Suppose \( H(x)=\sqrt[3]{4 x^{2}+4} \). Find two functions \( f \) and \( g \) such that \( (f \circ g)(x)=H(x) \). Neither function can be the identity function. (There may be more than one correct answer.)

To find two functions \( f \) and \( g \) such that \( (f \circ g)(x) = H(x) = \sqrt[3]{4x^2 + 4} \), we can start by breaking down the expression for \( H(x) \). We can express \( H(x) \) in a way that suggests a composition of functions. Notice that we can factor out a 4 from the expression inside the cube root: \[ H(x) = \sqrt[3]{4(x^2 + 1)} \] Now, we can define \( g(x) \) to be the inner function that prepares the input for \( f \).
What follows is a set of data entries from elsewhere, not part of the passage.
(** ** The properties on concrete inputs *)
Module SystemWitness.
Import Sim HTable.Examples FileExamples.

(** A world with a peer at descriptor 5 that has sent a definition. *)
Definition message : list Z := encode_info (message_info TFILE_DEF sizeof_tfile_def_t) ++ encode_tdef (def 9).
Definition net : Sim.world := World (OSView ∅ ∅ ∅ {[5]} {[5 := message]} ∅) 1000 ∅.
Definition fresh : client Sim.world :=
  Client (HTable 0 0 None) initial_peers initial_ui (SockData 0 None) [] net.
Definition fd_data : client_server_t := ClientServer 5 0.
Definition after (m : M (client Sim.world) unit) (s : client Sim.world) : client Sim.world :=
  match m s with Done _ s' => s' | Stop _ => s end.
Definition act : activity → M (client Sim.world) unit := perform 300 junk zero_hash 16.
Definition started : client Sim.world := after init fresh.
Definition told : client Sim.world := after (act (TfileDef fd_data (encode_tdef (def 9)))) started.

Lemma client_invariant_witness :
  cl_threads told = [RunShareTfile (def 9) 5] ∧ known (cl_ht told) (hash 9) (def 9) ∧
  Inv told ∧ ∀ s3, rtc (step 300 junk zero_hash 16) told s3 → remembers told s3.
Proof.
  split; [by vm_compute|]. split; [by eexists _, _; vm_compute|].
  apply (client_invariant 300 junk zero_hash 16 fresh started told);
    [by apply Nat.ltb_lt; vm_compute|done|done|by vm_compute|].
  apply rtc_once, (step_activity _ _ _ _ _ (TfileDef fd_data (encode_tdef (def 9)))); [|by vm_compute].
  by apply (bool_decide_unpack (tdef_typed _)); vm_compute.
Defined.
(** [while(!result.empty() && result.back() == '\r') result.pop_back();]
    on the string read back to front. *)
Fixpoint pop_back_cr (reversed : list byte) : list byte :=
  match reversed with
  | b :: rest => if (b =? CR)%byte then pop_back_cr rest else reversed
  | [] => []
  end.

Definition strip_cr (result : list byte) : list byte :=
  rev (pop_back_cr (rev result)).

(** [std::string operator[](size_t index)]; an element of [mLines] outside
    the vector, undefined in the source, reads as 0, and so does a call
    without a reader. *)
Definition operator_subscript (fl : FileLines) (index : Z)
  : list byte * FileLines :=
  let lineStart := nth (Z.to_nat index) (mLines fl) 0 in
  let nextLineStart := nth (Z.to_nat (to_size_t (index + 1))) (mLines fl) 0 in
  match mReader fl with
  | None => ([], fl)
  | Some r =>
      let '(_, result, r') :=
        IBufferedFileReader.readstring r lineStart
                   (to_size_t (to_uint64 (nextLineStart - lineStart - 1))) [] in
      (strip_cr result, mkFileLines (mLines fl) (Some r'))
  end.

End FileLines.

(** * Vocabulary of the specification *)

Definition is_LF (b : byte) : bool := (b =? LF)%byte.
Definition is_CR (b : byte) : bool := (b =? CR)%byte.

(** The number of line-feed bytes. *)
Definition count_LF (bs : list byte) : Z := len (filter is_LF bs).
(** * rmp-eval: real-time readiness audit and jitter harness

    A shallow embedding of [source/config.cpp] (the configuration
    evaluator: CPU-list parser, kernel command line lookup, the check
    catalog and the report driver) and of the sender loop of
    [source/main.cpp] (timespec arithmetic, catch-up of the next deadline,
    first/last exclusion), together with the properties the specification
    states about them.

    Conventions.
    - C++ [std::string] is [string]; [std::optional] is [option];
      [std::set<int>] is [gset Z]; [uint64_t] is a [Z] reduced modulo
      [2^64] wherever the source computes with it.
    - A computation that would leave defined C++ behaviour (signed
      overflow) is [None] in the [option] monad; exceptions that the
      source catches are an inner [option] handled where the source has
      its [catch].
    - What the code obtains from the operating system without going
      through [IDataSource] (uname, sysconf, getifaddrs, directory
      listings) is a field of the record [Host]. *)

From Stdlib Require Import ZArith String Ascii List Lia.
From stdpp Require Import base option gmap sets list strings pretty sorting.

Open Scope Z_scope.
Open Scope string_scope.
Open Scope list_scope.

(** ** Characters and strings, as the C++ library treats them *)

Module Str.

(** [std::isspace] in the C locale: space, \t, \n, \v, \f, \r. *)
Definition isspace (c : ascii) : bool :=
  let n := N_of_ascii c in
  (N.eqb n 32 || (N.leb 9 n && N.leb n 13))%bool.

(** [std::isdigit]. *)
Definition isdigit (c : ascii) : bool :=
  let n := N_of_ascii c in (N.leb 48 n && N.leb n 57)%bool.

Definition digit_value (c : ascii) : Z := Z.of_N (N_of_ascii c) - 48.

Definition empty (s : string) : bool :=
  match s with EmptyString => true | String _ _ => false end.

Definition eqb (a b : string) : bool := bool_decide (a = b).

Fixpoint rev_onto (s acc : string) : string :=
  match s with
  | EmptyString => acc
  | String c s' => rev_onto s' (String c acc)
  end.

Definition rev (s : string) : string := rev_onto s EmptyString.

(** Erase from the beginning up to the first non-space character. *)
Fixpoint ltrim (s : string) : string :=
  match s with
  | EmptyString => EmptyString
  | String c s' => if isspace c then ltrim s' else s
  end.
(** * Meld Studio companion module: a shallow embedding of [main.js]

    The module bridges a button surface to Meld Studio over a WebSocket
    carrying Qt WebChannel.  This development embeds the instance class
    [MeldStudioInstance] as explicit state passing over a [World] (the
    instance fields together with the parts of the JavaScript host the
    instance talks to: the clock, the timer queue, sockets, the status
    line, the published variables, the log and the trace of remote
    method invocations), and states properties of its handlers. *)

From Stdlib Require Import ZArith Ascii String SpecFloat.
From stdpp Require Import base gmap strings list fin_maps.

Local Open Scope Z_scope.

(** ** JavaScript values

    Numbers are IEEE doubles in the source.  [JsNumber] holds the
    numbers that are integers or not finite: the port of a
    configuration, and what [Math.floor] and [%] return in
    [formatHMS].  [Int z] is the double whose value is the integer [z].
    [formatHMS] itself computes on doubles, see [Fmt]. *)

Inductive JsNumber : Type :=
| NaN
| PosInfinity
| NegInfinity
| Int (z : Z).

(** Values as they appear in a configuration object and in the state
    properties of the remote proxy. *)
Inductive JsValue : Type :=
| JUndefined
| JNull
| JBool (b : bool)
| JNum (n : JsNumber)
| JStr (s : string)
| JObj (handle : nat).

(** ToBoolean on numbers: 0 and NaN are falsy. *)
Definition num_truthy (n : JsNumber) : bool :=
  match n with
  | NaN => false
  | Int z => negb (z =? 0)
  | _ => true
  end.

(** ToBoolean on values. *)
Definition truthy (v : JsValue) : bool :=
  match v with
  | JUndefined | JNull => false
  | JBool b => b
  | JNum n => num_truthy n
  | JStr s => negb (String.eqb s "")
  | JObj _ => true
  end.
A natural choice for \( g(x) \) is to take the expression inside the cube root: \[ g(x) = 4(x^2 + 1) \] Next, we need to define \( f(y) \) such that it takes the output of \( g(x) \) and produces \( H(x) \). Since \( g(x) \) outputs \( 4(x^2 + 1) \), we can define \( f(y) \) as the cube root function: \[ f(y) = \sqrt[3]{y} \] Now we can check the composition: \[ (f \circ g)(x) = f(g(x)) = f(4(x^2 + 1)) = \sqrt[3]{4(x^2 + 1)} = H(x) \] Thus, we have found two functions: \[ g(x) = 4(x^2 + 1) \quad \text{and} \quad f(y) = \sqrt[3]{y} \] These functions satisfy the requirement that \( (f \circ g)(x) = H(x) \) and neither function is the identity function. In conclusion, one possible pair of functions is: \[ f(y) = \sqrt[3]{y}, \quad g(x) = 4(x^2 + 1) \]